— What you should do —
Return each line of the records holding the string "Stdlib".

— Recorded information —
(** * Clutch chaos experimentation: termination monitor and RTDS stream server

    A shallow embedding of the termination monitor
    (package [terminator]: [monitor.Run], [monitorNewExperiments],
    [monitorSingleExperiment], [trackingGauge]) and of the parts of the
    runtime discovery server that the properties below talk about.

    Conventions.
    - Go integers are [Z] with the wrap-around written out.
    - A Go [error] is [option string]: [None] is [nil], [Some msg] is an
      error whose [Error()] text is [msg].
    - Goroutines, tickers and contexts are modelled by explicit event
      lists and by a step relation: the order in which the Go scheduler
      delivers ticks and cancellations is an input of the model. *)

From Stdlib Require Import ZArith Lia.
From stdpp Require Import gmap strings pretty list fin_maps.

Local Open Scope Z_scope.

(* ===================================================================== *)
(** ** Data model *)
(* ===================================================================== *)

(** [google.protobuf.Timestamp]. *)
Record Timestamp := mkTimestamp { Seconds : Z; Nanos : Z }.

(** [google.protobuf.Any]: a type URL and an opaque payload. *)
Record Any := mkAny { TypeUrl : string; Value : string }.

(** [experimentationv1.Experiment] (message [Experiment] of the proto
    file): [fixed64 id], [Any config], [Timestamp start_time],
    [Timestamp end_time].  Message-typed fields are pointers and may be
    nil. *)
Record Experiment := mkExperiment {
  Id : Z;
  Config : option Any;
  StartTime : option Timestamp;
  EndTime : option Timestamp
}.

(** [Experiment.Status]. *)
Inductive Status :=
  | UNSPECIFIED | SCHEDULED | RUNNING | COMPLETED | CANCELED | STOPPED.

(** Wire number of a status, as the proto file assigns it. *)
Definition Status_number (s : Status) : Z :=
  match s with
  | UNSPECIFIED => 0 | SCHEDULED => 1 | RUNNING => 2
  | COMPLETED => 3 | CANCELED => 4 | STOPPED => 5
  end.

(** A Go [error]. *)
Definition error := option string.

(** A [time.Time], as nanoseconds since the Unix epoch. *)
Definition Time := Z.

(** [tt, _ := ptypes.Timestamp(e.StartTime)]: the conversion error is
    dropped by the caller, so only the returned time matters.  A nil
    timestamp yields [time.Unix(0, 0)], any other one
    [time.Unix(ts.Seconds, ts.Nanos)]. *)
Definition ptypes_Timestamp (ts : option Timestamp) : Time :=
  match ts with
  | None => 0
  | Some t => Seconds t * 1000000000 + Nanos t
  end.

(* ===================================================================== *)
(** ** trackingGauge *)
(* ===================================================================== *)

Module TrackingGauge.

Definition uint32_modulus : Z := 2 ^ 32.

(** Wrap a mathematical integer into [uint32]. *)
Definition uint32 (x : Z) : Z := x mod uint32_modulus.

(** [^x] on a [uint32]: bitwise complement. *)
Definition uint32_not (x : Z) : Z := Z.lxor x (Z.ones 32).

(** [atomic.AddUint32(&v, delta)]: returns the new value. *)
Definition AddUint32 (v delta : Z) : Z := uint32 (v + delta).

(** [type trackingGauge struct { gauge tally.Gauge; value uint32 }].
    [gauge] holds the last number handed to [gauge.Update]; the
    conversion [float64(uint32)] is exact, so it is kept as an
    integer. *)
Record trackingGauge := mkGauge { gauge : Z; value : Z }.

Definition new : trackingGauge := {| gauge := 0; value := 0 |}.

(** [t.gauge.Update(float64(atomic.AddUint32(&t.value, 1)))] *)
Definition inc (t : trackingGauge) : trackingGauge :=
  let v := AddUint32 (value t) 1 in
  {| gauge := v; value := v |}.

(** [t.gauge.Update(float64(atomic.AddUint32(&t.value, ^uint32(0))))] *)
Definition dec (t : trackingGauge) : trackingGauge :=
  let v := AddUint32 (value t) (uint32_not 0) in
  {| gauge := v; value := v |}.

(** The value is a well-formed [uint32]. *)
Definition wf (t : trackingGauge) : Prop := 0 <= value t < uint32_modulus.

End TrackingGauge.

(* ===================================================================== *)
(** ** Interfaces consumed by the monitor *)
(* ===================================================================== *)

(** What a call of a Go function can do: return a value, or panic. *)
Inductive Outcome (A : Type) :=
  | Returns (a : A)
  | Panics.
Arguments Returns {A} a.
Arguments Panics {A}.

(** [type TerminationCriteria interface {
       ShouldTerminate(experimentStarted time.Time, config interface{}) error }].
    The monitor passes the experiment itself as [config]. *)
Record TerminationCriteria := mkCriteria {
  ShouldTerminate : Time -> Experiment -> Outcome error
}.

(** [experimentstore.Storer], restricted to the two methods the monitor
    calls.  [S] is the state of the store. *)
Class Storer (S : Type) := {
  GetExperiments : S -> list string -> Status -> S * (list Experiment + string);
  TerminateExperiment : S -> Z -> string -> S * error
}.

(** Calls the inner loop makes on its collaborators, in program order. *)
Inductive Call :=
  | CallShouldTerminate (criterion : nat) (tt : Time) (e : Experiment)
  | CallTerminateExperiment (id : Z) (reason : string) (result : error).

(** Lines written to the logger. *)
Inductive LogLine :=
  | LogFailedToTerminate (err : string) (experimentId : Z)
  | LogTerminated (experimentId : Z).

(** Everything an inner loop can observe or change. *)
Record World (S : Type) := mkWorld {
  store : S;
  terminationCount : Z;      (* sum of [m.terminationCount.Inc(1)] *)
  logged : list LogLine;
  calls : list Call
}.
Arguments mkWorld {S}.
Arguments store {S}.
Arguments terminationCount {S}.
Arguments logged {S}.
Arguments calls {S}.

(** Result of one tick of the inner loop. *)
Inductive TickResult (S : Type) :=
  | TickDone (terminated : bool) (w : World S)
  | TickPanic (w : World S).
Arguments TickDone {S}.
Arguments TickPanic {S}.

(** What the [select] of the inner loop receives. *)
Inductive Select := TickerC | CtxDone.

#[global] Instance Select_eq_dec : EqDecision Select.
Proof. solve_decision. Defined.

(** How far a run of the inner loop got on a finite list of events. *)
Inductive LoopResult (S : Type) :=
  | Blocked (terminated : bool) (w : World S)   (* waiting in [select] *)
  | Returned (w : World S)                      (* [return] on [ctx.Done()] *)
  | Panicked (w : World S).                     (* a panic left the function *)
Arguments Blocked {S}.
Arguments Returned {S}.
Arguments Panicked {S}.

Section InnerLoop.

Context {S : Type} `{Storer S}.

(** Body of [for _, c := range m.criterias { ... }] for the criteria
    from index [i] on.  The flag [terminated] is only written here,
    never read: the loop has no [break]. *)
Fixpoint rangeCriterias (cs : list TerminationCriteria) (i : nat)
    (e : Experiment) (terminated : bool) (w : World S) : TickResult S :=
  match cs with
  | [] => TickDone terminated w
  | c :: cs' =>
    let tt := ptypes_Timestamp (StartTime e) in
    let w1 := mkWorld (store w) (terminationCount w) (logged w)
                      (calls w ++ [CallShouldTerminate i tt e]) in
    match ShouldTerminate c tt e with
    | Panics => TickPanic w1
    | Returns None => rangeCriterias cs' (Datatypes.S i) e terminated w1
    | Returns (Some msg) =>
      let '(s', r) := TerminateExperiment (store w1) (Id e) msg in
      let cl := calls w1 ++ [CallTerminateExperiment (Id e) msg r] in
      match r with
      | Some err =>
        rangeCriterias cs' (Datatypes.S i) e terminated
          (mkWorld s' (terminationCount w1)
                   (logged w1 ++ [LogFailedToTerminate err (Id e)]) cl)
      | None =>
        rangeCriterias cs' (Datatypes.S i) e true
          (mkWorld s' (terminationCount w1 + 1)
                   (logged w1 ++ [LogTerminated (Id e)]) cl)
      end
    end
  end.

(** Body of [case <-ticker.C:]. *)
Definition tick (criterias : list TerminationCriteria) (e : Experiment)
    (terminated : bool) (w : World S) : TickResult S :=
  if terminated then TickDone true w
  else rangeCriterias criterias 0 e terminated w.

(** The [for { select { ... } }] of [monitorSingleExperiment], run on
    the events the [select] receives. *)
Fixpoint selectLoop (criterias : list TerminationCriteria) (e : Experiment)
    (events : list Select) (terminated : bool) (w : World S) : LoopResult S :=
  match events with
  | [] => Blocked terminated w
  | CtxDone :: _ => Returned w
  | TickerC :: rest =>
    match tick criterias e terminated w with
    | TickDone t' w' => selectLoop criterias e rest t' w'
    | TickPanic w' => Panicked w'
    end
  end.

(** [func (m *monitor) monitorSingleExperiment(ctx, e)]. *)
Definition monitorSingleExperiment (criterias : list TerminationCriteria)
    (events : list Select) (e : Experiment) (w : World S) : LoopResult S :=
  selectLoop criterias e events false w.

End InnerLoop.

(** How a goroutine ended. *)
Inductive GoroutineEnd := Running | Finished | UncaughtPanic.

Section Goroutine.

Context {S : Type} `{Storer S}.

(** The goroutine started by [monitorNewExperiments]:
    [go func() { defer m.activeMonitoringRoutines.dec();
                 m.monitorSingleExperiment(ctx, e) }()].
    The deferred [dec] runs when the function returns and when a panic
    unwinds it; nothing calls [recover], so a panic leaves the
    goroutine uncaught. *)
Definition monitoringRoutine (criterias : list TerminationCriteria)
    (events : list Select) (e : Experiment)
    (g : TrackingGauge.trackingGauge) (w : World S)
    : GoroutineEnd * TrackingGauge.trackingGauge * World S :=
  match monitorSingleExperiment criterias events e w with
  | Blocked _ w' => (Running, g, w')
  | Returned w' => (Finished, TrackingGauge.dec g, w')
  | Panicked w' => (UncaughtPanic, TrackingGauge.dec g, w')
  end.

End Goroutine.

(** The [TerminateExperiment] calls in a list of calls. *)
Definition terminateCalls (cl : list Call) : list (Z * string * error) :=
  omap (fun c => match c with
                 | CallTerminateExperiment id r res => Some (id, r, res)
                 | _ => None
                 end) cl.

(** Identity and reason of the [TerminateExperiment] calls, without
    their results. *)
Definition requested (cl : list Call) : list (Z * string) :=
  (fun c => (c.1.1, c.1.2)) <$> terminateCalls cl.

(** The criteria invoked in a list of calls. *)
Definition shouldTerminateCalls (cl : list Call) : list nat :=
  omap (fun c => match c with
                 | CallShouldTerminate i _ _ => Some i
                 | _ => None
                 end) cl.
==
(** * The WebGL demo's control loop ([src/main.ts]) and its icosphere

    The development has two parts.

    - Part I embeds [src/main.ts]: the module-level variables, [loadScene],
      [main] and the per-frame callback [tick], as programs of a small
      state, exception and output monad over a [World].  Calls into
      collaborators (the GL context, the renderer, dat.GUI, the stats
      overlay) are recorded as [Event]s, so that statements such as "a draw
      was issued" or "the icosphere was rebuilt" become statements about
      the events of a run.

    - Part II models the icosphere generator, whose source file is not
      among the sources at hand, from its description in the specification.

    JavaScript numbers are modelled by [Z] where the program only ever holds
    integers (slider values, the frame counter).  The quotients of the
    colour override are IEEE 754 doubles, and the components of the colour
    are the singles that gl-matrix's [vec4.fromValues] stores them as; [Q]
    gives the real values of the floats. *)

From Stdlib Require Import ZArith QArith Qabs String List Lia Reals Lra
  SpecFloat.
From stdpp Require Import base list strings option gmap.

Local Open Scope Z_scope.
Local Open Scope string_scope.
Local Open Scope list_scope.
---
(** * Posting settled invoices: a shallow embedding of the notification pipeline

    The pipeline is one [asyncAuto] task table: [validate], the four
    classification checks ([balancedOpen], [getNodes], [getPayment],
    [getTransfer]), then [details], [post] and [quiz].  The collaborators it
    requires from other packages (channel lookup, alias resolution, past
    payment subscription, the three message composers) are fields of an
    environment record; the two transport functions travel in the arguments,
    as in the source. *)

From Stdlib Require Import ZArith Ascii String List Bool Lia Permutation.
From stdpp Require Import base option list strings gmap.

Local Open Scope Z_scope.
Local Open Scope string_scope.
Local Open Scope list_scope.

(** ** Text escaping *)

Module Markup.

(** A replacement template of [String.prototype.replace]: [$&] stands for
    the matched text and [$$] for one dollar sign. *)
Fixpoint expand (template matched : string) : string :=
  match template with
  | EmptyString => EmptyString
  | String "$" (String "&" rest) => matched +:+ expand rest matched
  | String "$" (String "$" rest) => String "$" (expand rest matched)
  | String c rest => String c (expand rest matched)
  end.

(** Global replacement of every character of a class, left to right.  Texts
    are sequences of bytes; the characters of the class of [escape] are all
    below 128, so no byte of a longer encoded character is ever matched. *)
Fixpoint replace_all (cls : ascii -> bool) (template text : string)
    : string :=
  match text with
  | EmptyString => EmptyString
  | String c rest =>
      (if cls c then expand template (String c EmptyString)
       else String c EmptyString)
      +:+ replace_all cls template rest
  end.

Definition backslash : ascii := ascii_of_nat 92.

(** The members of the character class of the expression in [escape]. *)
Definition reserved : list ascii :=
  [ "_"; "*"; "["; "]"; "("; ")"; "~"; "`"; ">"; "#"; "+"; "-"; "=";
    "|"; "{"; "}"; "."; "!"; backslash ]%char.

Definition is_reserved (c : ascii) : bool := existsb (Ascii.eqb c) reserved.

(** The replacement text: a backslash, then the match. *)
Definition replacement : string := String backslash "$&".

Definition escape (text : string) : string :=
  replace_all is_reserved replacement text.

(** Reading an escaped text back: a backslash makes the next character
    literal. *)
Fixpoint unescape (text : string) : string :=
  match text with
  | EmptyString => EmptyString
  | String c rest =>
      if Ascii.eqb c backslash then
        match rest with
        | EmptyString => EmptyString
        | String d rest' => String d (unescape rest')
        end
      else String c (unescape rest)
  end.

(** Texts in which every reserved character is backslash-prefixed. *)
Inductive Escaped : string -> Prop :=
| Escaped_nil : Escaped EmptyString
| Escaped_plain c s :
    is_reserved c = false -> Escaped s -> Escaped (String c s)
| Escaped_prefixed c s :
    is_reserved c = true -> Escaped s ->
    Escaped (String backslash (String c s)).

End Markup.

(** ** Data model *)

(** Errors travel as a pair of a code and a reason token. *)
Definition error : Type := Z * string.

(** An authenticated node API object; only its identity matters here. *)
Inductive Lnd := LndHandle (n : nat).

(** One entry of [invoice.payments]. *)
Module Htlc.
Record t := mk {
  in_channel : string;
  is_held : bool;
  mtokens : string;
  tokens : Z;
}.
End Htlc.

— Result of the task —
From Stdlib Require Import ZArith Lia.
From Stdlib Require Import ZArith QArith Qabs String List Lia Reals Lra
From Stdlib Require Import ZArith Ascii String List Bool Lia Permutation.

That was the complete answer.